Таким образом, массовые репрессии в период Большого террора, по существу, были «профилактическим» мероприятием с целью «очистки» страны от потенциальных врагов сталинского режима, удержания в повиновении общества, подавления инакомыслия и оппозиционности, укрепления единоличной власти вождя. Число безвинных жертв при этом власть не интересовало, в соответствии с известным сталинским принципом — «лес рубят — щепки летят». Это не означает, конечно, что в репрессивных операциях 1937–1938 гг. не присутствовала известная доля стихийности и местной «инициативы». На официальном языке эта стихийность называлась «перегибами», «искривлениями» или «нарушениями социалистической законности». К «перегибам» относили, например, «слишком большое» количество убитых на допросах.
В новейшей отечественной историографии сложилось устойчивое представление о том, что именно Сталин является главным «творцом» трагических событий 1937–1938 гг. Существует большое количество документальных свидетельств о том, что Сталин в годы Большого террора тщательно контролировал и направлял деятельность Ежова. Он правил основные документы, готовившиеся в ведомстве Ежова, регулировал ход следствия и определял сценарии политических процессов. В период следствия по делу Тухачевского и других военачальников Сталин принимал Ежова почти ежедневно. Как следует из журнала записей посетителей кабинета Сталина, в 1937–1938 гг. Ежов побывал у вождя более 270 раз и провел у него в общей сложности более 840 часов. Это был своеобразный рекорд: чаще Ежова в сталинском кабинете появлялся только Молотов (105: Приложение 4).
Несмотря на то что большинство директив о терроре оформлялись как решения Политбюро, их истинным автором был, судя по имеющимся документам, Сталин.
Как утверждал в своих мемуарах Хрущев, значительную роль в 1937 г., помимо Сталина, играли также Молотов Ворошилов, Каганович, однако многие решения Сталин принимал единолично. За подписью Сталина на места шли директивы ЦК о проведении арестов и организации судов. В ряде случаев Сталин рассылал телеграммы с указаниями от своего имени. Например, 27 августа 1937 г. в ответ на сообщение секретаря Западного обкома партии Коротченко о ходе суда над «вредителями, орудовавшими в сельском хозяйстве Андреевского района», Сталин телеграфировал: «Советую приговорить вредителей Андреевского района к расстрелу, а о расстреле опубликовать в местной печати». Аналогичную телеграмму от своего имени в тот же день Сталин послал в Красноярский обком (106).

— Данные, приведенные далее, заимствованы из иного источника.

(** C3: for every reachable simulation and every animation frame, stamina,
    chalk, both arm pumps and balance lie in [0,100] after the frame. *)
Theorem tick_keeps_fields_clamped env dt sim :
  reachable sim ->
  let s' := climber (loop env dt sim) in
  0 <= stamina s' <= 100 /\ 0 <= chalk s' <= 100
  /\ 0 <= left (armPump s') <= 100 /\ 0 <= right (armPump s') <= 100
  /\ 0 <= balance s' <= 100.
Proof.
  intros Hr. apply (reachable_clamped _ (reach_tick env dt sim Hr)).
Qed.

Lemma tick_keeps_fields_clamped_witness :
  let s' := climber (loop envPlay 16 simAirborne) in
  0 <= stamina s' <= 100 /\ 0 <= chalk s' <= 100
  /\ 0 <= left (armPump s') <= 100 /\ 0 <= right (armPump s') <= 100
  /\ 0 <= balance s' <= 100.
Proof.
  apply (tick_keeps_fields_clamped envPlay 16 simAirborne).
  unfold simAirborne; cbv zeta.
  apply reach_drag. do 3 apply reach_place. apply reach_init.
Defined.


(** *** The airborne path of a frame *)

Lemma updater_airborne env safeDt sim :
  status (climber sim) <> falling ->
  isUserDragging env = false ->
  y (centerOfMass (climber sim)) < getGroundY (level env) - 16 ->
  climber (updater env safeDt sim)
  = checkFall env
      (climber (gameLogic env safeDt
                  (mkSim (drainInput env safeDt sim) (staminaAccumulator sim)
                         (centerOfMass (climber sim)) (isSlipping sim)))).
Proof.
  intros Hst Hd Hy. unfold updater; cbv zeta.
  cbn [status set_velocity climber staminaAccumulator prevCOM isSlipping].
  assert (Hg : isGrounded env
                 (set_velocity (climber sim)
                    (mkPoint ((x (centerOfMass (climber sim)) - x (prevCOM sim))
                              * (16 / safeDt))
                             ((y (centerOfMass (climber sim)) - y (prevCOM sim))
                              * (16 / safeDt)))) = false).
  { apply NumFacts.geb_false. exact Hy. }
  rewrite Hg, Hd. cbn [negb andb].
  destruct (status (climber sim)) eqn:E; try congruence; reflexivity.
Qed.

Lemma gameLogic_drain env safeDt sim :
  status (climber sim) = climbing ->
  isUserDragging env = false ->
  100 < staminaAccumulator sim + safeDt ->
  climber (gameLogic env safeDt sim) = fst (drainStep env (climber sim)).
Proof.
  intros Hst Hd Hacc. unfold gameLogic; cbv zeta.
  rewrite Hst, Hd. cbn [Status_eqb negb andb].
  rewrite (proj2 (NumFacts.gtb_true _ _) Hacc).
  destruct (drainStep env (climber sim)); reflexivity.
Qed.

Lemma drainStep_infinite env s :
  infiniteStamina env = true ->
  fst (drainStep env s)
  = set_balance s (calculateStability s (holds (level env))
                     (wallAngleOf (level env)) (realismMode env)).
Proof.
  intros Hi. unfold drainStep; cbv zeta.
  rewrite Hi. cbn [negb fst]. rewrite andb_false_r. reflexivity.
Qed.
(** ** [find] up to a missing component, and the directories [mkdirCommon]
       creates *)

Section MkdirCreates.
Import FileMode Fs.
Context `{NameValidator}.

Lemma IndexByte_app_lacks (a b : string) :
  lacks slash a -> IndexByte (a ++ String slash b) slash = Z.of_nat (len a).
Proof.
  induction a as [|x a IH]; intros Hl.
  - rewrite str_app_nil_l, IndexByte_cons. unfold slash. now rewrite Ascii.eqb_refl.
  - apply lacks_cons in Hl as [Hx Hl]. rewrite str_app_cons, IndexByte_cons.
    apply Ascii.eqb_neq in Hx. rewrite Hx, IH by assumption.
    destruct (Z.of_nat (len a) <? 0)%Z eqn:E; [apply Z.ltb_lt in E; lia|].
    cbn [len String.length]. unfold len. lia.
Qed.

Lemma sliceTo_app (a b : string) : sliceTo (a ++ b) (len a) = a.
Proof.
  induction a as [|x a IH]; [reflexivity|].
  rewrite str_app_cons. cbn [len String.length sliceTo]. f_equal. exact IH.
Qed.

Lemma sliceFrom_app_cons (a b : string) (x : ascii) :
  sliceFrom (a ++ String x b) (S (len a)) = b.
Proof.
  induction a as [|y a IH]; [reflexivity|].
  rewrite str_app_cons. cbn [len String.length sliceFrom]. exact IH.
Qed.

Lemma headComp_app (a b : string) : lacks slash a -> headComp (a ++ "/" ++ b) = a.
Proof.
  intros Hl. unfold headComp. change ("/" ++ b) with (String slash b).
  rewrite (IndexByte_app_lacks a b Hl).
  destruct (Z.of_nat (len a) <? 0)%Z eqn:E; [apply Z.ltb_lt in E; lia|].
  rewrite Nat2Z.id. apply sliceTo_app.
Qed.

Lemma tailName_app (a b : string) : lacks slash a -> tailName (a ++ "/" ++ b) = b.
Proof.
  intros Hl. unfold tailName. change ("/" ++ b) with (String slash b).
  rewrite (IndexByte_app_lacks a b Hl).
  destruct (Z.of_nat (len a) <? 0)%Z eqn:E; [apply Z.ltb_lt in E; lia|].
  replace (Z.to_nat (Z.of_nat (len a) + 1)) with (S (len a)) by lia.
  apply sliceFrom_app_cons.
Qed.

(** A name is its first component, and with a slash in it the slash and
    the rest. *)
Lemma head_tail_cases (s : string) :
  (lacks slash s /\ headComp s = s /\ tailName s = "")
  \/ s = headComp s ++ "/" ++ tailName s.
Proof.
  unfold headComp, tailName. destruct (IndexByte s slash <? 0)%Z eqn:E.
  - left. split; [now apply IndexByte_neg | auto].
  - right. apply Z.ltb_ge in E. exact (split_at_IndexByte s slash E).
Qed.

Lemma findLoop_missing_here (fuel : nat) fs rl (n : loc) links (rem : string) :
  rem <> "" -> headComp rem <> "" -> nameCompOk (headComp rem) = true ->
  lacksChild fs n (headComp rem) ->
  findLoop (S fuel) fs rl true n links rem = Ret (Some n, rem, Some ErrNotExist).
Proof.
  intros Hne Hh Hok (nd & Hn & Hd & Hlk). rewrite findLoop_cut by assumption.
  apply String.eqb_neq in Hh. rewrite Hh. unfold validateNameComp. rewrite Hok.
  cbn [mbind Exec_bind]. rewrite Hn. cbn [mbind Exec_bind]. rewrite Hd, Hlk.
  reflexivity.
Qed.

(** Up to a component that is missing [find] walks the directories before
    it and hands back the directory reached and the name from the missing
    component on. *)
Lemma findLoop_missing (fuel : nat) fs rl (n : loc) links (nameRem : string)
    (pre post : list string) (c : string) (m : loc) :
  (len nameRem < fuel)%nat ->
  components nameRem = (pre ++ c :: post)%list ->
  allOk (pre ++ [c]) ->
  walkPlain fs n pre = Some m ->
  lacksChild fs m c ->
  exists rem,
    findLoop fuel fs rl true n links nameRem = Ret (Some m, rem, Some ErrNotExist)
    /\ components rem = c :: post /\ (len rem <= len nameRem)%nat.
Proof.
  revert n nameRem pre. induction fuel as [|fuel IH];
    intros n nameRem pre Hf Hc Hok Hw Hl; [lia|].
  destruct (String.eqb nameRem "") eqn:En.
  { apply String.eqb_eq in En. subst. cbn in Hc. now destruct pre. }
  apply String.eqb_neq in En.
  pose proof (components_cut _ En) as Hcut. pose proof (tailName_shorter _ En).
  destruct (String.eqb (headComp nameRem) "") eqn:Eh.
  - rewrite findLoop_cut, Eh by assumption. cbn [app] in Hcut. rewrite Hcut in Hc.
    destruct (IH n (tailName nameRem) pre) as (rem & Hr & Hcr & Hlen); auto; try lia.
    exists rem. repeat split; auto. lia.
  - cbn [app] in Hcut. rewrite Hcut in Hc.
    destruct pre as [|x pre]; cbn [app] in Hc, Hok; injection Hc as Hhead Htail;
      inversion Hok as [|? ? Hx Hok']; subst.
    + cbn [walkPlain] in Hw. injection Hw as <-.
      apply String.eqb_neq in Eh. exists nameRem.
      rewrite findLoop_missing_here by assumption.
      repeat split; auto.
    + rewrite findLoop_cut, Eh by assumption.
      unfold validateNameComp. rewrite Hx. cbn [mbind Exec_bind].
      cbn [walkPlain] in Hw.
      destruct (stepPlain fs n (headComp nameRem)) as [l'|] eqn:Es; [|discriminate].
      destruct (stepPlain_inv _ _ _ _ Es) as (nd & child & Hn & Hd & Hlk & Hch & Hs & He).
      rewrite Hn. cbn [mbind Exec_bind]. rewrite Hd, Hlk. cbn [mbind Exec_bind].
      rewrite Hch. cbn [mbind Exec_bind]. rewrite He, Hs. cbn [negb andb].
      destruct (IH l' (tailName nameRem) pre) as (rem & Hr & Hcr & Hlen);
        auto; try lia.
      exists rem. repeat split; auto. lia.
Qed.

(** With the last component of [d/c] missing, what is left of the name is
    [c]. *)
Lemma findLoop_missing_last (fuel : nat) fs rl (n : loc) links (d c : string) (m : loc) :
  (len (d ++ "/" ++ c) < fuel)%nat ->
  allOk (components d) -> okComp c ->
  walkPlain fs n (components d) = Some m ->
  lacksChild fs m c ->
  findLoop fuel fs rl true n links (d ++ "/" ++ c) = Ret (Some m, c, Some ErrNotExist).
Proof.
  intros Hf Hok (Hne & Hlc & Hokc) Hw Hl. revert n d Hf Hok Hw.
  assert (Hhc : headComp c = c).
  { unfold headComp. unfold lacks in Hlc. now rewrite Hlc. }
  assert (Base : forall f n, (0 < f)%nat -> lacksChild fs n c ->
            findLoop f fs rl true n links c = Ret (Some n, c, Some ErrNotExist)).
  { intros f n Hpos Hln. destruct f as [|f]; [lia|].
    apply findLoop_missing_here; rewrite ?Hhc; auto. }
  induction fuel as [|fuel IH]; intros n d Hf Hok Hw; [lia|].
  assert (Hnn : d ++ "/" ++ c <> "") by (destruct d; discriminate).
  rewrite !len_app in Hf. change (len "/") with 1%nat in Hf.
  pose proof (len_pos c Hne) as Hcpos.
  rewrite findLoop_cut by assumption.
  destruct (head_tail_cases d) as [(Hld & Hhd & Htd)|Hsplit].
  - rewrite (headComp_app d c Hld), (tailName_app d c Hld).
    destruct (String.eqb d "") eqn:Ed.
    + apply String.eqb_eq in Ed. subst d. cbn in Hw. injection Hw as <-.
      apply Base; [lia | assumption].
    + apply String.eqb_neq in Ed. rewrite (components_single d Ed Hld) in Hok, Hw.
      inversion Hok as [|? ? Hx _]; subst.
      unfold validateNameComp. rewrite Hx. cbn [mbind Exec_bind].
      cbn [walkPlain] in Hw.
      destruct (stepPlain fs n d) as [l'|] eqn:Es; [|discriminate].
      injection Hw as ->.
      destruct (stepPlain_inv _ _ _ _ Es) as (nd & child & Hn & Hd & Hlk & Hch & Hs & He).
      rewrite Hn. cbn [mbind Exec_bind]. rewrite Hd, Hlk. cbn [mbind Exec_bind].
      rewrite Hch. cbn [mbind Exec_bind]. rewrite He, Hs. cbn [negb andb].
      apply Base; [lia | assumption].
  - assert (Hd0 : d <> "").
    { intros ->. cbn in Hsplit. discriminate. }
    pose proof (headComp_lacks_slash d) as Hlh.
    assert (Hrw : d ++ "/" ++ c = headComp d ++ "/" ++ (tailName d ++ "/" ++ c)).
    { rewrite Hsplit at 1. now rewrite !str_app_assoc. }
    rewrite Hrw, (headComp_app _ _ Hlh), (tailName_app _ _ Hlh).
    rewrite (components_cut _ Hd0) in Hok, Hw. pose proof (tailName_shorter _ Hd0).
    destruct (String.eqb (headComp d) "") eqn:Eh.
    + cbn [app] in Hok, Hw. apply IH; auto.
      rewrite !len_app. change (len "/") with 1%nat. lia.
    + cbn [app] in Hok, Hw. inversion Hok as [|? ? Hx Hok']; subst.
      unfold validateNameComp. rewrite Hx. cbn [mbind Exec_bind].
      cbn [walkPlain] in Hw.
      destruct (stepPlain fs n (headComp d)) as [l'|] eqn:Es; [|discriminate].
      destruct (stepPlain_inv _ _ _ _ Es) as (nd & child & Hn & Hd & Hlk & Hch & Hs & He).
      rewrite Hn. cbn [mbind Exec_bind]. rewrite Hd, Hlk. cbn [mbind Exec_bind].
      rewrite Hch. cbn [mbind Exec_bind]. rewrite He, Hs. cbn [negb andb].
      apply IH; auto. rewrite !len_app. change (len "/") with 1%nat. lia.
Qed.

Сохранились собственноручные резолюции Сталина на поступавших к нему от Ежова протоколах допросов арестованных, в которых он требовал «бить». Например: 13 сентября 1937-го в письменном указании Ежову Сталин требует: «Избить Уншлихта за то, что он не выдал агентов Польши по областям (Оренбург, Новосибирск и т. п.)»; или 2 сентября 1938-го на сообщении Ежова о «вредительстве в резиновой промышленности» Сталин оставляет пометку: «Вальтер (немец)» и «избить Вальтера» (107).
До конца своих дней Сталин остался приверженцем применения пыток при дознании по политическим делам. Его жестокость в особой степени проявилась в последние годы жизни. В потоке поступавших на стол Сталина государственных бумаг все большую часть составляли протоколы допросов арестованных. Вновь были инспирированы громкие дела: «Ленинградское дело», «Дело Еврейского антифашистского комитета», «Мингрельское дело», «Дело Абакумова» и «Дело врачей», особенно беспокоившее Сталина. Ему казалось, что «вредительское» лечение» кремлевской верхушки является частью «всеобщего заговора», нити которого ведут за океан. Диктатор лично давал указания министру госбезопасности С.Д. Игнатьеву, в каком направлении вести следствие, и о применении к арестованным истязаний. Докладная записка Игнатьева Сталину от 15 ноября 1952 г. свидетельствует, что и за три с половиной месяца до смерти «вождь народов» настаивал на пытках арестованных: «Докладываю Вам, товарищ Сталин, что во исполнение Ваших указаний от 5 и 13 ноября с. г. сделано следующее:…2. К Егорову, Виноградову и Василенко применены меры физического воздействия и усилены допросы их, особенно о связях с иностранными разведками» (108).
Позднее Игнатьев описывал, как Сталин устроил ему разнос за неповоротливость и малую результативность следствия: «Работаете как официанты — в белых перчатках». Сталин внушал Игнатьеву, что чекистская работа — это «грубая мужицкая работа», а не «барская», требовал «снять белые перчатки» и приводил в пример Дзержинского, который не гнушался «грязной работой» и у которого для физических расправ «были специальные люди».